Remember that feeling when your Mom didn’t yell like you expected her to, but simply turned away and said, “I’m just disappointed in you. You know better.”? Well, now I know how my mom felt. I feel the same way about my hosptial care. After 1 good day ~last week when we eliminated my constant pain, there was again a dissappointment. Nothing major or harmful, just disrepectful in general and annoying. The absolute abscence of customer service- accept for the nice nurse who carried my coat for me from the waiting room. I didn’t get his name but he was a cute african american gentleman in the interventional radialogy dept. at Northwestern hospital. I was there for a sight check just to make sure my wound was no longer infected and healing nicely.
I was there for 90 minutes before anyone saw me and I had to ask twice.
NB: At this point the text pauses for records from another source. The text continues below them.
Record user_t := mkUser {
  id : Z;
  username : cstr;
  email : cstr;
  role : Z;
  api_key : cstr;
  created_at : Z;
  updated_at : Z;
  last_login : Z;
  is_active : bool;
  password_change_locked : bool;
  totp_enabled : bool;
  allowed_tags : cstr;
  has_tag_restriction : bool;
  allowed_login_cidrs : cstr;
  has_login_cidr_restriction : bool
}.

(** [memset (user, 0, sizeof (user_t))] *)
Definition zero_user : user_t := mkUser 0 [] [] 0 [] 0 0 0 false false false [] false [] false.

Definition set_login_cidrs (cidrs : cstr) (restricted : bool) (u : user_t) : user_t :=
  mkUser (id u) (username u) (email u) (role u) (api_key u) (created_at u) (updated_at u) (last_login u)
    (is_active u) (password_change_locked u) (totp_enabled u) (allowed_tags u) (has_tag_restriction u)
    cidrs restricted.

Definition set_tags (tags : cstr) (restricted : bool) (u : user_t) : user_t :=
  mkUser (id u) (username u) (email u) (role u) (api_key u) (created_at u) (updated_at u) (last_login u)
    (is_active u) (password_change_locked u) (totp_enabled u) tags restricted
    (allowed_login_cidrs u) (has_login_cidr_restriction u).

Definition db_auth_ip_allowed_for_user (user : option user_t) (client_ip : option cstr) : bool :=
  match user with
  | None => false
  | Some user =>
      if negb (has_login_cidr_restriction user) then true else
      match client_ip with
      | None | Some [] => false
      | Some ip =>
          existsb (λ token,
            let trimmed := trim token in
            negb (empty trimmed) && ip_matches_cidr (Some ip) (Some trimmed))
            (strtok list_delim [] (strcpy_trunc USER_ALLOWED_LOGIN_CIDRS_MAX (allowed_login_cidrs user)))
      end
  end.
End cidr.

(** ** Tags *)

(** [while ( *p && *p != ',') p++; if ( *p == ',') p++;] *)
Fixpoint next_entry (s : cstr) : cstr :=
  match s with
  | c :: s => if bool_decide (c = Byte.x2c) then s else next_entry s
  | [] => []
  end.

(** [strncmp (p, token, tlen) == 0], and the character after it. *)
Definition tag_here (p token : cstr) : bool :=
  bool_decide (take (length token) p = token) &&
  match p !! length token with
  | None => true
  | Some next => bool_decide (next = Byte.x2c) || bool_decide (next = Byte.x20)
  end.

(** The scan of the allowed list; [n] bounds its iterations (its length). *)
Fixpoint tag_allowed (n : nat) (p token : cstr) : bool :=
  match n with
  | O => false
  | S n =>
      match p with
      | [] => false
      | _ => let p := skip_blanks p in
             if tag_here p token then true else tag_allowed n (next_entry p) token
      end
  end.

Definition db_auth_stream_allowed_for_user (user : option user_t) (stream_tags : option cstr) : bool :=
  match user with
  | None => false
  | Some user =>
      if negb (has_tag_restriction user) then true else
      match stream_tags with
      | None | Some [] => false
      | Some tags =>
          existsb (λ token, tag_allowed (S (length (allowed_tags user))) (allowed_tags user)
                              (trim_blanks token))
            (strtok comma [] (strcpy_trunc 256 tags))
      end
  end.

(** ** Roles *)

Definition USER_ROLE_ADMIN : Z := 0.
Definition USER_ROLE_USER : Z := 1.
Definition USER_ROLE_VIEWER : Z := 2.
Definition USER_ROLE_API : Z := 3.

Definition role_names : list cstr := [lit "admin"; lit "user"; lit "viewer"; lit "api"].

Definition db_auth_get_role_name (role : Z) : cstr :=
  if (role <? 0) || (role >=? Z.of_nat (length role_names)) then lit "unknown"
  else default [] (role_names !! Z.to_nat role).

Definition db_auth_get_role_id (role_name : option cstr) : Z :=
  match role_name with
  | None => -1
  | Some n => match find_idx (λ r, streq r n) role_names with
              | Some i => Z.of_nat i
              | None => -1
              end
  end.

(** ** Hexadecimal *)

(** The string written, [None] for -1. *)
Definition bin_to_hex (data : list byte) (hex_length : nat) : option cstr :=
  if (hex_length <? length data * 2 + 1)%nat then None else Some (concat (hex2 <$> data)).

(** [strtol (byte, NULL, 16)] of a string of two characters: a blank or a sign
    may come first, and the value ends at the first other character. *)
Definition hex_pair (c d : byte) : Z :=
  match hex_value c with
  | Some h => match hex_value d with Some l => 16 * h + l | None => h end
  | None => let one := default 0 (hex_value d) in
            if isspace c || bool_decide (c = Byte.x2b) then one
            else if bool_decide (c = Byte.x2d) then - one else 0
  end.

(** The writes to [data]: [Some None] is -1, [None] a write out of bounds. *)
Fixpoint hex_loop (hex : cstr) (data : list byte) (i : nat) : option (list byte) :=
  match hex with
  | [] => Some data
  | [c] => if (i <? length data)%nat then Some (<[i := Z_byte (hex_pair c Byte.x00)]> data) else None
  | c :: d :: hex =>
      if (i <? length data)%nat
      then hex_loop hex (<[i := Z_byte (hex_pair c d)]> data) (S i) else None
  end.

Definition hex_to_bin (hex : cstr) (data : list byte) : option (option (list byte)) :=
  if (length data <? length hex / 2)%nat then Some None
  else d ← hex_loop hex data 0; Some (Some d).

#[local] Arguments ip_matches_cidr : simpl never.
#[local] Arguments USER_ALLOWED_LOGIN_CIDRS_MAX : simpl never.

(** ** Tokens and trimming *)

Lemma ltrim_id s : Forall (λ c, isgraph c = true) s → ltrim s = s.
Proof. intros [|c s' Hc _]; [done|]. simpl. by rewrite Hc. Qed.

Lemma trim_id s : Forall (λ c, isgraph c = true) s → trim s = s.
Proof.
  intros Hs. unfold trim, rtrim. rewrite (ltrim_id (reverse s)) by by apply Forall_reverse.
  by rewrite reverse_involutive, ltrim_id.
Qed.

(** The characters of a normalized entry, apart from its slash. *)
Lemma address_char_plain c :
  address_char c = true → isgraph c = true ∧ c ≠ slash ∧ list_delim c = false.
Proof.
  pose proof (byte_forall (λ c, negb (address_char c) ||
    (isgraph c && negb (bool_decide (c = slash)) && negb (list_delim c)))) as Hc.
  specialize (Hc ltac:(vm_compute; reflexivity) c). simpl in Hc.
  intros E. rewrite E in Hc. simpl in Hc. by unbool.
Qed.

Definition decimal_fine (p : Z) : bool :=
  match strtol10 (decimal p) with
  | Some (v, []) => (v =? p) && negb (empty (decimal p)) && forallb address_char (decimal p)
  | _ => false
  end.

Lemma decimal_prefix p :
  0 ≤ p ≤ 128 →
  strtol10 (decimal p) = Some (p, []) ∧ decimal p ≠ [] ∧ Forall (λ c, address_char c = true) (decimal p).
Proof.
  intros Hp. assert (Hall : forallb (λ n, decimal_fine (Z.of_nat n)) (seq 0 129) = true)
    by (vm_compute; reflexivity).
  rewrite forallb_forall in Hall. specialize (Hall (Z.to_nat p)). rewrite in_seq, Z2Nat.id in Hall by lia.
  specialize (Hall ltac:(lia)). unfold decimal_fine in Hall. revert Hall.
  destruct (strtol10 (decimal p)) as [[v [|? ?]]|] eqn:E; intros Hall; try done. unbool. subst v.
  split_and!; [done| |].
  - intros E'. by rewrite E' in *.
  - rewrite forallb_forall in *. apply Forall_forall. intros c ?%list_elem_of_In. eauto.
Qed.

(** ** Prefixes *)

(** The [i]-th bit of an address, from the most significant one. *)
Definition addr_bit (a : list byte) (i : Z) : bool := Z.testbit (addr_byte a (i / 8)) (7 - i `mod` 8).

Lemma byte_bits a b :
  0 ≤ a < 256 → 0 ≤ b < 256 → (∀ j, 0 ≤ j < 8 → Z.testbit a j = Z.testbit b j) → a = b.
Proof.
  intros Ha Hb Hbits. apply Z.bits_inj'. intros j Hj. destruct (decide (j < 8)); [by apply Hbits|].
  assert (Hhigh : ∀ z, 0 ≤ z < 256 → Z.testbit z j = false); [|by rewrite !Hhigh].
  intros z Hz. rewrite <-(Z.mod_small z (2 ^ 8)) by lia. apply Z.mod_pow2_bits_high. lia.
Qed.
My team the weds before advised me it would be a quick in and out 15 minutes tops, ” just pop in when you can no appointment needed”, not so much. Maybe 10:30 was too close to lunch time. The Doctor, not one I’ve seen before spent a total of 45 seconds with me. He asked if I had any questions and I said / wrote “Why was I here waiting 90 minutes for this?” At least he had the good graces to apologize. It turns out I found out later I did have an appointment for 9am except no one told me ~ I had said I could be there after 10am the week before and was told that was fine. Perhaps I am asking too much. I just don’t think common courtesy is too much. Lesson learned.
For now I have a new plan for any and all appointments proported to be 15 minutes or otherwise…
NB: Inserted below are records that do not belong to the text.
(** HTTP Basic credentials sent in the standard encoding are recovered,
    cut to the buffers, when they fit in the decoder's 255 bytes. *)
Theorem basic_auth_roundtrip req user pass usize psize :
  http_request_get_header req (lit "Authorization") =
    Some (lit "Basic " ++ base64_encode (user ++ Byte.x3a :: pass)) →
  Byte.x3a ∉ user → no_nul user → no_nul pass → (length user + length pass < 255)%nat →
  httpd_get_basic_auth_credentials req usize psize = Some (strcpy_trunc usize user, strcpy_trunc psize pass).
Proof.
  intros Hh Hu Hnu Hnp Hlen. unfold httpd_get_basic_auth_credentials. rewrite Hh. cbn [mbind option_bind].
  unfold strncaseeq. change (take 6 (lit "Basic " ++ _)) with (lit "Basic ").
  change (take 6 (lit "Basic ")) with (lit "Basic "). rewrite strcaseeq_refl. cbn [negb].
  change (drop 6 (lit "Basic " ++ base64_encode (user ++ Byte.x3a :: pass)))
    with (base64_encode (user ++ Byte.x3a :: pass)).
  rewrite base64_encode_no_blank, base64_roundtrip by (rewrite length_app; simpl; lia).
  rewrite (cstring_terminated _ []).
  - by rewrite split_first_app.
  - apply no_nul_app. split; [done|]. by apply no_nul_cons.
Qed.

(** ** The address of the client *)

Section client_ip_lemmas.
Context `{InetConversions}.

Lemma last_untrusted_app trusted far client proxies :
  ip_matches_cidr_list trusted client = false →
  Forall (λ p, ip_matches_cidr_list trusted p = true) proxies →
  last_untrusted trusted (far ++ client :: proxies) = Some client.
Proof.
  intros Hc Hp. unfold last_untrusted. rewrite reverse_app, reverse_cons, <-app_assoc, filter_app.
  assert (Hnil : filter (λ t, ip_matches_cidr_list trusted t = false) (reverse proxies) = []).
  { apply Forall_reverse in Hp. induction Hp as [|p l Hp' _ IH]; [done|]. rewrite filter_cons_False; [done|congruence]. }
  rewrite Hnil. cbn [app]. by rewrite filter_cons_True.
Qed.

(** What the headers say is looked at only when the peer is a trusted proxy. *)
Lemma effective_client_ip_trusted cfg req size peer :
  (0 < size)%nat → normalize_ip_literal (client_ip req) = Some peer →
  ip_matches_cidr_list (trusted_proxy_cidrs cfg) peer = true →
  httpd_get_effective_client_ip cfg req size =
  Some (Some (default (strcpy_trunc size peer) (resolve_client_ip_from_forwarded_headers cfg req size))).
Proof.
  intros Hsize Hpeer Htrust. unfold httpd_get_effective_client_ip.
  rewrite (proj2 (Nat.eqb_neq size 0)) by lia. rewrite Hpeer, Htrust.
  assert (Hne : empty (trusted_proxy_cidrs cfg) = false).
  { unfold ip_matches_cidr_list in Htrust. by destruct (empty (trusted_proxy_cidrs cfg)). }
  rewrite Hne. by destruct (client_ip req).
Qed.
1) Pack a lunch or a snack
2) bring your MP3 player and a book
3) bring a note book just to record your impressions of the wall art if nothing else
4) ALWAYS BRING AN ADVOCATE, my bad: I didn’t think it was worth the fuel for anyone to join me for a 15min appt.
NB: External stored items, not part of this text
Lemma mask_row_spec n gy gx mask :
  0 ≤ gy → 0 ≤ gx → gx + Z.of_nat n ≤ g → (gy + 1) * g ≤ Z.of_nat (length mask) →
  ∃ mask', mask_row zones g gy gx n mask = Some mask' ∧ length mask' = length mask ∧
    ∀ k, mask' !! k = if decide (gy * g + gx ≤ Z.of_nat k < gy * g + gx + Z.of_nat n)
                      then Some (cell gy (Z.of_nat k - gy * g)) else mask !! k.
Proof.
  revert gx mask. induction n as [|n IH]; intros gx mask Hgy Hgx Hn Hlen; cbn [mask_row].
  { exists mask. split_and!; [done..|]. intros k. by rewrite decide_False by lia. }
  assert (Hi : 0 ≤ gy * g + gx < Z.of_nat (length mask)) by nia.
  rewrite <-(Z2Nat.id (gy * g + gx)), aset_nat by lia. cbn [mbind option_bind].
  destruct (IH (gx + 1) (<[Z.to_nat (gy * g + gx) := cell gy gx]> mask)) as (mask' & E & Hl & Hk);
    rewrite ?length_insert; [lia..|].
  exists mask'. split_and!; [done|by rewrite Hl, length_insert|]. intros k. rewrite Hk.
  destruct (decide (k = Z.to_nat (gy * g + gx))) as [->|].
  - rewrite decide_False, decide_True by lia. rewrite list_lookup_insert_eq by lia.
    do 2 f_equal. lia.
  - rewrite list_lookup_insert_ne by done. by repeat case_decide; lia || done.
Qed.

Lemma mask_rows_spec n gy mask :
  0 ≤ gy → 0 ≤ g → (gy + Z.of_nat n) * g ≤ Z.of_nat (length mask) →
  ∃ mask', mask_rows zones g gy n mask = Some mask' ∧ length mask' = length mask ∧
    ∀ k, mask' !! k = if decide (gy * g ≤ Z.of_nat k < (gy + Z.of_nat n) * g)
                      then Some (cell (Z.of_nat k / g) (Z.of_nat k `mod` g)) else mask !! k.
Proof.
  revert gy mask. induction n as [|n IH]; intros gy mask Hgy Hg Hlen; cbn [mask_rows].
  { exists mask. split_and!; [done..|]. intros k. by rewrite decide_False by lia. }
  destruct (mask_row_spec (Z.to_nat g) gy 0 mask) as (mask1 & E1 & Hl1 & Hk1); [nia..|].
  rewrite E1. cbn [mbind option_bind].
  destruct (IH (gy + 1) mask1) as (mask' & E & Hl & Hk); [nia..|].
  exists mask'. split_and!; [done|congruence|]. intros k. rewrite Hk, Hk1.
  destruct (decide (gy * g + 0 ≤ Z.of_nat k < gy * g + 0 + Z.of_nat (Z.to_nat g))).
  - rewrite decide_False, decide_True by nia.
    assert (Hdiv : Z.of_nat k / g = gy) by (symmetry; apply (Z.div_unique _ _ _ (Z.of_nat k - gy * g)); nia).
    assert (Hmod : Z.of_nat k `mod` g = Z.of_nat k - gy * g)
      by (symmetry; apply (Z.mod_unique _ _ gy); nia).
    by rewrite Hdiv, Hmod.
  - repeat case_decide; nia || done.
Qed.
End mask.

(** the mask of a grid has one entry per cell, [true] exactly when the
    center of the cell lies in an enabled zone; no write leaves the array. *)
Theorem build_motion_zone_mask_spec zones g mask :
  0 < g → g * g ≤ Z.of_nat (length mask) → existsb enabled zones = true →
  ∃ mask', build_motion_zone_mask (Some zones) g mask = Some (Z.of_nat (count_if enabled zones), mask') ∧
    length mask' = length mask ∧
    (∀ gy gx, 0 ≤ gy < g → 0 ≤ gx < g → mask' !! Z.to_nat (gy * g + gx) = Some (cell zones g gy gx)) ∧
    (∀ k, g * g ≤ Z.of_nat k → mask' !! k = mask !! k).
Proof.
  intros Hg Hlen Hen. unfold build_motion_zone_mask. rewrite (proj2 (Z.leb_gt _ _)) by lia.
  assert (Hc : count_if enabled zones ≠ 0%nat).
  { clear -Hen. induction zones as [|zone zones IH]; [done|]. simpl in *. destruct (enabled zone); [done|auto]. }
  rewrite (proj2 (Nat.eqb_neq (count_if _ _) 0)), orb_false_r by done.
  destruct zones as [|zone zones]; [done|]. cbn [length Nat.eqb].
  destruct (mask_rows_spec (zone :: zones) g (Z.to_nat g) 0 mask) as (mask' & E & Hl & Hk); [nia..|].
  rewrite E. cbn [mbind option_bind]. exists mask'. split_and!; [done..| |].
  - intros gy gx Hgy Hgx. rewrite Hk, decide_True, Z2Nat.id by nia.
    by rewrite (Z.add_comm (gy * g)), Z.div_add, Z.mod_add, Z.div_small, Z.mod_small by lia.
  - intros k Hk'. by rewrite Hk, decide_False by nia.
Qed.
5) Be demanding or at last reconfirm the timeline when you arrive, if you don’t have one ask for one so at least they know you are watching the clock
6) Try to come back for check ups when the team you worked with before is there, familiarity breeds better service
I think hospitals have gotten lazy and we the patients have let them be lazy. We go in scared and unsure, our identity in the world mysteriously abscent in their enviroment. We HOPE we are taken care of, we HOPE there are no mistakes, we HOPE we are in good hands. It’s a morass of uncertainty, and the strong become meek. I say it is our right to have great customer service. It’s our right to have questions answered and our right to be seen in a timely fashion. It’s become a pet peeve of mine but I absolutely hate it when a Doctor or nurse is there to take care of me and asks me why I am there; “Don’t you know?” I ask on my note pad. I have an appointment so why don’t you know? Who’s managing my care anyhow?
I am baby I am. I’d just really like an attentive partner who knows medicine to support me with that, ya Know?